I've coded professionally in PHP in a reasonably large-scale environment
for 5 years. Prior to that I coded in ASP for 2. I wouldn't hang PHP's
usefuless on its OO aspects. In fact, I'd probably recommend C++ or
Java if its OO that you really need.
PHP's bonuses:
* Simplicity -- if you're worried about complex inheritance issues,
polymorphism, interfaces/multithreading, etc. you probably want C++/Java.
* Speed.
* Large and open support community with an extraordinary website:
www.php.net. There you have a formal description of the function
combined both with real-world examples and user-contributed comments.
It just doesn't get much better than this. No hidden knowledgebase with
better information to those who can better afford it, or information
deliberately hidden for business/trade secret reasons.
* Cost: $0.
* Future. Planned obsolescence to further the corporate income stream
on a periodic basis is simply not part of the model.
> Otherwise, use .NET, especially if you are familiar with it. Form
> validation, amongst other things, is easier and the IDE is far superior
> to anything I have used for PHP (Dreamweaver).

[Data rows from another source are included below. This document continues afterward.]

(* ===== verification/ReceiptSettlement.v ===== *)
(** * ReceiptSettlement: claims, batches and Merkle roots

    [sub_lib/receipt_settlement.rs]: a provider's claim binds a payer-authorized
    cumulative receipt to its payout wallet; a batch verifies claims, orders
    them by leaf hash, adds up the payouts and commits to the claims with a
    Merkle root, once over the portable claims and once over the packed claims
    of the escrow contract.

    A BTreeMap from addresses to amounts is the association list it iterates
    over, in key order. *)

From stdpp Require Import base list numbers option strings sorting sets.
From Stdlib Require Import ZArith Lia.
From S2P Require Import Prelude Text CryptDE Wallet ServiceReceipt.

Local Open Scope Z_scope.
Local Open Scope rust_scope.
Local Open Scope list_scope.

Definition SETTLEMENT_CLAIM_ID_DOMAIN := string_bytes "MASQ_SETTLEMENT_CLAIM_ID_V1" ++ [0].
Definition SETTLEMENT_LEAF_DOMAIN := string_bytes "MASQ_SETTLEMENT_LEAF_V1" ++ [0].
Definition SETTLEMENT_NODE_DOMAIN := string_bytes "MASQ_SETTLEMENT_NODE_V1" ++ [0].
Definition CONTRACT_SETTLEMENT_LEAF_DOMAIN :=
  string_bytes "MASQ_ONCHAIN_SETTLEMENT_LEAF_V1" ++ [0].
Definition CONTRACT_SETTLEMENT_NODE_DOMAIN :=
  string_bytes "MASQ_ONCHAIN_SETTLEMENT_NODE_V1" ++ [0].

Record ReceiptSettlementClaim := mkClaim {
  receipt_payload : ServiceReceiptPayload_0v1;
  provider_settlement : AuthorizedProviderSettlement;
}.

Record VerifiedReceiptSettlementClaim := mkVerified {
  claim : ReceiptSettlementClaim;
  claim_id : list Z;
  leaf_hash : list Z;
  v_payout_wallet_address : Address;
  v_cumulative_charge_wei : Z;
}.

Record ReceiptSettlementPayout := mkPayout {
  p_payout_wallet_address : Address;
  amount_wei : Z;
}.

Record ReceiptSettlementContractClaim := mkContractClaim {
  cc_claim_id : list Z;
  cc_session_id : list Z;
  cc_payer_wallet_address : Address;
  cc_payout_wallet_address : Address;
  cc_cumulative_charge_wei : Z;
}.

Record ReceiptSettlementBatch := mkBatch {
  b_chain_id : Z;
  b_settlement_contract : Address;
  claims : list ReceiptSettlementClaim;
  claim_accepted_at_unix_s : list Z;
  leaf_hashes : list (list Z);
  b_merkle_root : list Z;
  payouts : list ReceiptSettlementPayout;
  total_claimed_wei : Z;
  contract_claims : list ReceiptSettlementContractClaim;
  contract_leaf_hashes : list (list Z);
  b_contract_merkle_root : list Z;
}.

Inductive ReceiptSettlementError :=
| AcceptanceTimeCountMismatch (claim_count acceptance_time_count : nat)
| AcceptanceTimeInFuture (t : Z)
| AmountOverflow
| ArtifactMismatch
| DuplicateClaim (id : list Z)
| EmptyBatch
| ReceiptFailure (e : ServiceReceiptError)
| SettlementSerialization (message : string).

Global Instance ReceiptSettlementClaim_eq_dec : EqDecision ReceiptSettlementClaim.
Proof. solve_decision. Defined.
Global Instance ReceiptSettlementPayout_eq_dec : EqDecision ReceiptSettlementPayout.
Proof. solve_decision. Defined.
Global Instance ReceiptSettlementContractClaim_eq_dec : EqDecision ReceiptSettlementContractClaim.
Proof. solve_decision. Defined.
Global Instance ReceiptSettlementBatch_eq_dec : EqDecision ReceiptSettlementBatch.
Proof. solve_decision. Defined.

(** [serde_cbor::to_vec] of the claim identity (a 7-tuple) and of a claim. *)
Class SettlementCbor := {
  cbor_identity :
    Z → Address → Address → PublicKey → list Z → PublicKey → list Z → result (list Z) string;
  cbor_claim : ReceiptSettlementClaim → result (list Z) string;
}.

(** ** Sorting by key ([sort_by_key], a stable sort) *)

Section SortByKey.
Context {A : Type} (key : A → list Z).

Fixpoint insert_by (x : A) (l : list A) : list A :=
  match l with
  | [] => [x]
  | y :: l' => if bytes_leb (key x) (key y) then x :: y :: l' else y :: insert_by x l'
  end.

Definition sort_by_key (l : list A) : list A := foldr insert_by [] l.

Definition key_le (x y : A) : Prop := bytes_leb (key x) (key y) = true.

Lemma insert_by_perm x l : insert_by x l ≡ₚ x :: l.
Proof.
  induction l as [|y l IH]; [done|]. simpl. destruct (bytes_leb _ _); [done|].
  rewrite IH. constructor.
Qed.

Lemma sort_by_key_perm l : sort_by_key l ≡ₚ l.
Proof. induction l as [|x l IH]; [done|]. simpl. by rewrite insert_by_perm, IH. Qed.

Lemma insert_by_sorted x l : Sorted key_le l → Sorted key_le (insert_by x l).
Proof.
  induction 1 as [|y l Hs IH Hhd]; simpl; [by repeat constructor|].
  destruct (bytes_leb (key x) (key y)) eqn:E.
  - constructor; [by constructor|]. by constructor.
  - constructor; [done|].
    assert (key_le y x) as Hyx.
    { destruct (bytes_leb_total (key x) (key y)); [congruence|done]. }
    destruct l as [|z l]; simpl; [by constructor|].
    inversion Hhd; subst. destruct (bytes_leb (key x) (key z)); by constructor.
Qed.

Lemma sort_by_key_sorted l : Sorted key_le (sort_by_key l).
Proof. induction l; simpl; [constructor|]. by apply insert_by_sorted. Qed.

Lemma sort_by_key_id l : Sorted key_le l → sort_by_key l = l.
Proof.
  induction 1 as [|x l Hs IH Hhd]; [done|]. simpl. rewrite IH.
  destruct Hhd as [|y l Hxy]; [done|]. simpl. by rewrite Hxy.
Qed.

End SortByKey.

Section Settlement.
Context `{E : Ethsign} `{C : Cbor} `{SC : SettlementCbor}.

(** ** Identities and hashes *)

Definition receipt_session_contract_id (payer : Address) (nonce : list Z) : list Z :=
  keccak256 (repeat 0 12 ++ payer ++ nonce).

Definition receipt_settlement_claim_id (p : ServiceReceiptPayload_0v1)
    : result (list Z) ReceiptSettlementError :=
  let auth := policy (payload_authorization p) in
  let a := acknowledged_receipt p in
  let r := ack_receipt a in
  let? serialized := map_err SettlementSerialization
    (cbor_identity (rsp_chain_id auth) (rsp_settlement_contract auth) (payer_wallet_address auth)
       (payer_session_public_key a) (route_epoch r) (provider_public_key r)
       (accounting_commitment r)) in
  Ok (keccak256 (SETTLEMENT_CLAIM_ID_DOMAIN ++ serialized)).

Definition claim_leaf_hash (self : ReceiptSettlementClaim)
    : result (list Z) ReceiptSettlementError :=
  let? serialized := map_err SettlementSerialization (cbor_claim self) in
  Ok (keccak256 (SETTLEMENT_LEAF_DOMAIN ++ serialized)).

Definition claim_claim_id (self : ReceiptSettlementClaim) : result (list Z) ReceiptSettlementError :=
  receipt_settlement_claim_id (receipt_payload self).

Definition verify_at (self : ReceiptSettlementClaim) (expected_chain_id : Z)
    (expected_settlement_contract : Address) (receipt_accepted_at provider_now : Z)
    (receipt_cryptde : CryptDE) : fallible VerifiedReceiptSettlementClaim ReceiptSettlementError :=
  let a := acknowledged_receipt (receipt_payload self) in
  let! _ := map_err_fallible ReceiptFailure
    (verify_for_receipt (payload_authorization (receipt_payload self)) a receipt_cryptde
       expected_chain_id expected_settlement_contract receipt_accepted_at) in
  let r := ack_receipt a in
  let! payout := map_err_fallible ReceiptFailure
    (provider_settlement_verify (provider_settlement self) expected_chain_id
       expected_settlement_contract (provider_public_key r) provider_now receipt_cryptde) in
  let! id := Ret (claim_claim_id self) in
  let! leaf := Ret (claim_leaf_hash self) in
  Ret (Ok {| claim := self;
             claim_id := id;
             leaf_hash := leaf;
             v_payout_wallet_address := payout;
             v_cumulative_charge_wei := cumulative_charge_wei r |}).

Definition claim_verify (self : ReceiptSettlementClaim) (chain_id : Z) (contract : Address)
    (now : Z) (receipt_cryptde : CryptDE)
    : fallible VerifiedReceiptSettlementClaim ReceiptSettlementError :=
  verify_at self chain_id contract now now receipt_cryptde.

Definition contract_claim (self : VerifiedReceiptSettlementClaim)
    : ReceiptSettlementContractClaim :=
  let auth := policy (payload_authorization (receipt_payload (claim self))) in
  {| cc_claim_id := claim_id self;
     cc_session_id :=
       receipt_session_contract_id (payer_wallet_address auth) (rsp_authorization_nonce auth);
     cc_payer_wallet_address := payer_wallet_address auth;
     cc_payout_wallet_address := v_payout_wallet_address self;
     cc_cumulative_charge_wei := v_cumulative_charge_wei self |}.

Definition contract_claim_leaf_hash (chain_id : Z) (contract : Address)
    (self : ReceiptSettlementContractClaim) : list Z :=
  let chain_word := repeat 0 24 ++ u64_to_be_bytes chain_id in
  keccak256 (CONTRACT_SETTLEMENT_LEAF_DOMAIN ++ chain_word ++ contract ++
    cc_claim_id self ++ cc_session_id self ++ cc_payer_wallet_address self ++
    cc_payout_wallet_address self ++ u128_to_be_bytes (cc_cumulative_charge_wei self)).

(** ** Merkle roots *)

(** One pass of [chunks(2)]: an odd element is paired with itself. *)
Fixpoint pair_level (domain : list Z) (level : list (list Z)) : list (list Z) :=
  match level with
  | [] => []
  | [x] => [keccak256 (domain ++ x ++ x)]
  | x :: y :: rest => keccak256 (domain ++ x ++ y) :: pair_level domain rest
  end.

(** [while level.len() > 1]; the indexing [level[0]] panics on no leaves.  Each
    pass shortens the level, so as much fuel as there are leaves is enough. *)
Fixpoint merkle_loop (domain : list Z) (fuel : nat) (level : list (list Z)) : exec (list Z) :=
  match fuel with
  | O => Panic
  | S fuel =>
      if (1 <? length level)%nat then merkle_loop domain fuel (pair_level domain level)
      else expect (level !! 0%nat)
  end.

Definition merkle_root (leaves : list (list Z)) : exec (list Z) :=
  merkle_loop SETTLEMENT_NODE_DOMAIN (S (length leaves)) leaves.
Definition contract_merkle_root (leaves : list (list Z)) : exec (list Z) :=
  merkle_loop CONTRACT_SETTLEMENT_NODE_DOMAIN (S (length leaves)) leaves.

(** ** Batches *)

(** The loop over a [BTreeSet] of claim ids. *)
Fixpoint check_duplicates (seen : list (list Z))
    (verified : list (VerifiedReceiptSettlementClaim * Z)) : result unit ReceiptSettlementError :=
  match verified with
  | [] => Ok ()
  | (c, _) :: rest =>
      if bool_decide (claim_id c ∈ seen) then Err (DuplicateClaim (claim_id c))
      else check_duplicates (claim_id c :: seen) rest
  end.

(** [*entry(a).or_insert(0) = checked_add(..)] on the ordered map. *)
Fixpoint payout_add (a : Address) (amount : Z) (totals : list (Address * Z))
    : option (list (Address * Z)) :=
  match totals with
  | [] => match checked_add 128 0 amount with Some t => Some [(a, t)] | None => None end
  | (b, t) :: rest =>
      match bytes_compare a b with
      | Eq => match checked_add 128 t amount with Some t => Some ((b, t) :: rest) | None => None end
      | Lt => match checked_add 128 0 amount with
              | Some t' => Some ((a, t') :: (b, t) :: rest) | None => None end
      | Gt => match payout_add a amount rest with
              | Some rest => Some ((b, t) :: rest) | None => None end
      end
  end.

Fixpoint add_totals (verified : list (VerifiedReceiptSettlementClaim * Z))
    (total : Z) (totals : list (Address * Z))
    : result (Z * list (Address * Z)) ReceiptSettlementError :=
  match verified with
  | [] => Ok (total, totals)
  | (c, _) :: rest =>
      let? total := ok_or (checked_add 128 total (v_cumulative_charge_wei c)) AmountOverflow in
      let? totals :=
        ok_or (payout_add (v_payout_wallet_address c) (v_cumulative_charge_wei c) totals)
          AmountOverflow in
      add_totals rest total totals
  end.

Definition from_verified (verified : list (VerifiedReceiptSettlementClaim * Z))
    (chain_id : Z) (contract : Address) : fallible ReceiptSettlementBatch ReceiptSettlementError :=
  let! _ := Ret (check_duplicates [] verified) in
  let verified := sort_by_key (fun cv => leaf_hash (fst cv)) verified in
  let! sums := Ret (add_totals verified 0 []) in
  let '(total_claimed_wei, payout_totals) := sums in
  let leaf_hashes := map (fun cv => leaf_hash (fst cv)) verified in
  let* root := merkle_root leaf_hashes in
  let contract_claims :=
    sort_by_key (contract_claim_leaf_hash chain_id contract)
      (map (fun cv => contract_claim (fst cv)) verified) in
  let contract_leaf_hashes := map (contract_claim_leaf_hash chain_id contract) contract_claims in
  let* contract_root := contract_merkle_root contract_leaf_hashes in
  Ret (Ok {| b_chain_id := chain_id;
             b_settlement_contract := contract;
             claims := map (fun cv => claim (fst cv)) verified;
             claim_accepted_at_unix_s := map snd verified;
             leaf_hashes := leaf_hashes;
             b_merkle_root := root;
             payouts := map (fun at' => mkPayout (fst at') (snd at')) payout_totals;
             total_claimed_wei := total_claimed_wei;
             contract_claims := contract_claims;
             contract_leaf_hashes := contract_leaf_hashes;
             b_contract_merkle_root := contract_root |}).

(** [iter().map(f).collect::<Result<Vec<_>, _>>()]: stops at the first error. *)
Fixpoint collect {A B X} (f : A → fallible B X) (l : list A) : fallible (list B) X :=
  match l with
  | [] => Ret (Ok [])
  | a :: l =>
      let! b := f a in
      let! bs := collect f l in
      Ret (Ok (b :: bs))
  end.

Definition verify_accepted (chain_id : Z) (contract : Address) (now : Z) (cryptde : CryptDE)
    (ca : ReceiptSettlementClaim * Z)
    : fallible (VerifiedReceiptSettlementClaim * Z) ReceiptSettlementError :=
  let! v := verify_at (fst ca) chain_id contract (snd ca) now cryptde in
  Ret (Ok (v, snd ca)).

Definition build (cs : list ReceiptSettlementClaim) (chain_id : Z) (contract : Address)
    (now : Z) (cryptde : CryptDE) : fallible ReceiptSettlementBatch ReceiptSettlementError :=
  if (length cs =? 0)%nat then Ret (Err EmptyBatch)
  else
    let! verified := collect (fun c =>
      let! v := claim_verify c chain_id contract now cryptde in Ret (Ok (v, now))) cs in
    from_verified verified chain_id contract.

Form validation is something you can program to work however you want --
it's not really a language limit these days.
Also, an IDE should not be inseparable from a language. Dreamweaver is
simply not an IDE to the extent that Zend Studio
(http://www.zend.com/products/zend_studio) is a bona fide PHP IDE.
For my own part, I get along fine with Eclipse and the PHP language
plugin. When that's too slow, I go with Emacs or even KDE's Kate for
small changes (both have PHP syntax highighting capability).